** WHAT IS REQUIRED **
Your answer should be one number, the count of lines in the listing below containing the word "PrelChildrenCount".

** MATERIAL FOR THIS EXERCISE **
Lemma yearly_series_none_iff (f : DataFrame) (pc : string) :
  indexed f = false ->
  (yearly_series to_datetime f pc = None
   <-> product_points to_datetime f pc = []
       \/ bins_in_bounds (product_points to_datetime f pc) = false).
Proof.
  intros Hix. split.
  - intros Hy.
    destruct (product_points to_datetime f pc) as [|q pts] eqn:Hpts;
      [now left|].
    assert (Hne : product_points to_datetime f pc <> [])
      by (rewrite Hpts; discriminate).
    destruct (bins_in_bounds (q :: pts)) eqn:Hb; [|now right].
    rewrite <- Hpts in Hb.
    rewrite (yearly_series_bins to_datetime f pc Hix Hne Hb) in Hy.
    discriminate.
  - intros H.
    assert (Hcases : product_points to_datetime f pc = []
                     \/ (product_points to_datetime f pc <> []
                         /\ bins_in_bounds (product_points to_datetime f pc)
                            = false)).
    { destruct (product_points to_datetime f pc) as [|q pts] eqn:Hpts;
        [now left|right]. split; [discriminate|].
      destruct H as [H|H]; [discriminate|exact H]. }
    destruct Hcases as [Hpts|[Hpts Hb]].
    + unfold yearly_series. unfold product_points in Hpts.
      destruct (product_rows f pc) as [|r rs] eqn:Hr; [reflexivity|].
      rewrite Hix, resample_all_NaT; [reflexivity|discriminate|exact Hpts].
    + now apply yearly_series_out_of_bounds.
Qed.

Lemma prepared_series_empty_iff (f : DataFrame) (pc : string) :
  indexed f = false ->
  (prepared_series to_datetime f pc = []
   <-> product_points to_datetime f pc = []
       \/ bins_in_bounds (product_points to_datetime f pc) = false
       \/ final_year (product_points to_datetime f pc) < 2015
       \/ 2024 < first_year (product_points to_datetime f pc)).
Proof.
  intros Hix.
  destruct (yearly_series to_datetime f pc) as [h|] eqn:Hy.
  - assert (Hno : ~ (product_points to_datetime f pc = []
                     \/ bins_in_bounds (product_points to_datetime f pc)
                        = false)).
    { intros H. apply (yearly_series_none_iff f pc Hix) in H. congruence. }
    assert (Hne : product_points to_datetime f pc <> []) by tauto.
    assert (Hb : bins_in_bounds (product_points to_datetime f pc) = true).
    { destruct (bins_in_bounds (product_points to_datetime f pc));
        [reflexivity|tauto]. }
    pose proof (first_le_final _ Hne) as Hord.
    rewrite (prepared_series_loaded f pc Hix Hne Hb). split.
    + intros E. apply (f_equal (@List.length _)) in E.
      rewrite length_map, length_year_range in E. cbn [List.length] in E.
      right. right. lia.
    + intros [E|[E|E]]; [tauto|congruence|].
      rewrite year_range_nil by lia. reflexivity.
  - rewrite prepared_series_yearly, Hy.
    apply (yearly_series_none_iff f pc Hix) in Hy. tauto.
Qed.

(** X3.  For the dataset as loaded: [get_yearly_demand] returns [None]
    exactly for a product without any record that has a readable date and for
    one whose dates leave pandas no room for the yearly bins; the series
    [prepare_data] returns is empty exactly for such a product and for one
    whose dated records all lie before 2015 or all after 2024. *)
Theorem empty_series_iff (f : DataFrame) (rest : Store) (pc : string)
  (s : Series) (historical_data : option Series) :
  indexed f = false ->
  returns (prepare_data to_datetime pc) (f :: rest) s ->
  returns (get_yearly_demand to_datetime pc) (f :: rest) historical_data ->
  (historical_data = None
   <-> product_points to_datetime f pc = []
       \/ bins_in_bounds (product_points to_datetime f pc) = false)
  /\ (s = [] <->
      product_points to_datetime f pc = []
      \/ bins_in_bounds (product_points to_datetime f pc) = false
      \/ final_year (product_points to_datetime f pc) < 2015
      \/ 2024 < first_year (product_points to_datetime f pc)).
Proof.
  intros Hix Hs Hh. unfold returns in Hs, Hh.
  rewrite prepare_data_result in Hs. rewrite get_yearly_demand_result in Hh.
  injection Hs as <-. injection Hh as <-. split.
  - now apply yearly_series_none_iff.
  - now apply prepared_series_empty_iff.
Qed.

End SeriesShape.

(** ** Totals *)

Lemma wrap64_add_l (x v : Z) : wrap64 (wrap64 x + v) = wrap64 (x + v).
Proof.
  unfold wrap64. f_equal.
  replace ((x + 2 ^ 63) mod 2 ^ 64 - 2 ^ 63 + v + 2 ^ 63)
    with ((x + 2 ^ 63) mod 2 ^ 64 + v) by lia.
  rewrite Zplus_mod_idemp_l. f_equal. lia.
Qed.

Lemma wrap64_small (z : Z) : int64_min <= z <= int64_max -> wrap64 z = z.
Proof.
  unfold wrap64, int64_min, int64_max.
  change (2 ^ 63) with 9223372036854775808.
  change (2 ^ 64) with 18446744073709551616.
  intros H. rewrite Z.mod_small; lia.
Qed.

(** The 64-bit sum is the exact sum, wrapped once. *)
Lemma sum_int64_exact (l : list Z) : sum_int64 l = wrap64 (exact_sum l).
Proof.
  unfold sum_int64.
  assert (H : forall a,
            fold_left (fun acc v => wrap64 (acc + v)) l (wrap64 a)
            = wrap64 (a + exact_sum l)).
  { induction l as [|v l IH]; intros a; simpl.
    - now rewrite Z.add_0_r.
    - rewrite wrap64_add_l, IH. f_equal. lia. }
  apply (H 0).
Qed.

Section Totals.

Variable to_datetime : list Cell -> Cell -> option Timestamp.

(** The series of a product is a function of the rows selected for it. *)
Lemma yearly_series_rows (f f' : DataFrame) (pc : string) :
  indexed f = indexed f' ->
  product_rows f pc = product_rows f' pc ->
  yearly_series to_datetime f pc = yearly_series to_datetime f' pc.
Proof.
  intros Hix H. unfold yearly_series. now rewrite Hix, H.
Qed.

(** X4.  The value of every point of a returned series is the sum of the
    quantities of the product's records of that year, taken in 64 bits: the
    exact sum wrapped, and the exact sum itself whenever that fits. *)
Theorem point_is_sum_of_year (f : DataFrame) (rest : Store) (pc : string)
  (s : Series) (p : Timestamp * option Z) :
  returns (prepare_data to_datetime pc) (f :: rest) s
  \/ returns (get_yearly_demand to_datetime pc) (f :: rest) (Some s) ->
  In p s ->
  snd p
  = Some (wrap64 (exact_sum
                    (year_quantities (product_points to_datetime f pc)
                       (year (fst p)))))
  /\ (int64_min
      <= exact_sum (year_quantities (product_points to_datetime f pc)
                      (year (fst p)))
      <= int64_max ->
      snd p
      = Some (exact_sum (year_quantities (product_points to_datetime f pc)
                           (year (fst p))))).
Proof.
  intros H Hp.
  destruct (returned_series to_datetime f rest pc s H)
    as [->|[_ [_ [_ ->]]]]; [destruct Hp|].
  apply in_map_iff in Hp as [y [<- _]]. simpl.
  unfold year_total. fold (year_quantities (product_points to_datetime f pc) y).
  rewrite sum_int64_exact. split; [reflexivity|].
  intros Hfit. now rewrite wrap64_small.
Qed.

* * *

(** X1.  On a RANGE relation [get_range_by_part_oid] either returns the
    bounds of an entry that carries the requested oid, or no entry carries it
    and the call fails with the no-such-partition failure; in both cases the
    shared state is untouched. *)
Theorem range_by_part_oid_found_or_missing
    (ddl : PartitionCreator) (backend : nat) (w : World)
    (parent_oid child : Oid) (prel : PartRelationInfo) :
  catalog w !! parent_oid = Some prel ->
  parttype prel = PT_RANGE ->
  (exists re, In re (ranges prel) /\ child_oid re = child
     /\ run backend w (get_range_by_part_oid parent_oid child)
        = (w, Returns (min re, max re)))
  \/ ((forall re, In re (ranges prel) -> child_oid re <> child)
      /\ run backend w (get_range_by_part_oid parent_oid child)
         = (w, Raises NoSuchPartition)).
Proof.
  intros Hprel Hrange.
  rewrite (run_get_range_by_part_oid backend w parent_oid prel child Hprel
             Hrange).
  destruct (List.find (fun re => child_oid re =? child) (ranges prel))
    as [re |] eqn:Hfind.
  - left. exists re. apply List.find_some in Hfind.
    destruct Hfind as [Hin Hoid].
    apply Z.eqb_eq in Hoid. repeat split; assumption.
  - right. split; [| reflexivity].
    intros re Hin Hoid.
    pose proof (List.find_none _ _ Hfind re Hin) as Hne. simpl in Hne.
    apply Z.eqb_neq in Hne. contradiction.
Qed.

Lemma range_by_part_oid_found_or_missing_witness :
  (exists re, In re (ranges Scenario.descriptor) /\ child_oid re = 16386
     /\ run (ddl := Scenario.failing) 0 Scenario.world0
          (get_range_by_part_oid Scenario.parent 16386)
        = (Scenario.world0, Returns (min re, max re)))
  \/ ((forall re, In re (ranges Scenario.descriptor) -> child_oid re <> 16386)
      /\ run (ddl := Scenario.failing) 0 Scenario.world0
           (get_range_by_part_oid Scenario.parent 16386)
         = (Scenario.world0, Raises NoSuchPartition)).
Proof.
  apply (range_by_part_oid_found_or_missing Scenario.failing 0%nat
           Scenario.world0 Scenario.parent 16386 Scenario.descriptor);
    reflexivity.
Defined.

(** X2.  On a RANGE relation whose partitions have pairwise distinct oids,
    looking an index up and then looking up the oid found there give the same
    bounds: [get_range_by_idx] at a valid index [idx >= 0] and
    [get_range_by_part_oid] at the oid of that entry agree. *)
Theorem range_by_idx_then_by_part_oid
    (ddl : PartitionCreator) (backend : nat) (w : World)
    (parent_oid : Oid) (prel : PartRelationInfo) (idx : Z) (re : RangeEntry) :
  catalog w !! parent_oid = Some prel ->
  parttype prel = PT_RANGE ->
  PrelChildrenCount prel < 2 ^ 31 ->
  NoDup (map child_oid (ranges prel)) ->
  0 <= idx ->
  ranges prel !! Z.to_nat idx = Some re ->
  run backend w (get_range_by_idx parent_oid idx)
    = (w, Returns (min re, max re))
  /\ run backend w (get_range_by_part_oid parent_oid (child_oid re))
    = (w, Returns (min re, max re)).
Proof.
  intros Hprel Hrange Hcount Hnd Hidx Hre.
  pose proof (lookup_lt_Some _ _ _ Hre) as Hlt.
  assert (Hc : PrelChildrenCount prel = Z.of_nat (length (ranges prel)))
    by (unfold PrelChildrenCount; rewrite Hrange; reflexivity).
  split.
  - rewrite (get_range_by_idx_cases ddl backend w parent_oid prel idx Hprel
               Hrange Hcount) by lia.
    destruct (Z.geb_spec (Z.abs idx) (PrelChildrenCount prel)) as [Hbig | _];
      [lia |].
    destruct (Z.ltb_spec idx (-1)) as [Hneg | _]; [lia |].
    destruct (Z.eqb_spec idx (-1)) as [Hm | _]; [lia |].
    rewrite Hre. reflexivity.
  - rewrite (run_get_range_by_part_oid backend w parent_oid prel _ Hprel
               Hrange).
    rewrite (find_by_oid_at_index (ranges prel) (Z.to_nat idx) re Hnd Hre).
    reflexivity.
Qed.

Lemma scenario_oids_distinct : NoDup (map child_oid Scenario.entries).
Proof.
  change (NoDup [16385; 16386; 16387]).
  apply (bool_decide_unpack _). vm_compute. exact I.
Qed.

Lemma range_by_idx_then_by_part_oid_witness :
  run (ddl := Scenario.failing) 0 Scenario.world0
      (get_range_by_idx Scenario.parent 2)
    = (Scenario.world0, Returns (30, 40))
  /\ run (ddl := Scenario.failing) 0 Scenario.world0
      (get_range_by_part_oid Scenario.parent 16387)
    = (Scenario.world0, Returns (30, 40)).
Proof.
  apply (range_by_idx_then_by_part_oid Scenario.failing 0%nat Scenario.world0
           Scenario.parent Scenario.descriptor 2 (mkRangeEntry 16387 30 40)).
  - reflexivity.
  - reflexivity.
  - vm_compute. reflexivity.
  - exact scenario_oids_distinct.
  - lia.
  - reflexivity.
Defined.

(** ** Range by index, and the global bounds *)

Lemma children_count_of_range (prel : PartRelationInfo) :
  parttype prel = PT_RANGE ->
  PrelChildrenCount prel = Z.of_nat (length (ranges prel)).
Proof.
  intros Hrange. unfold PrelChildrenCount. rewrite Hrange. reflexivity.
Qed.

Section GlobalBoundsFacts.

** RESULT OF THIS TASK **
6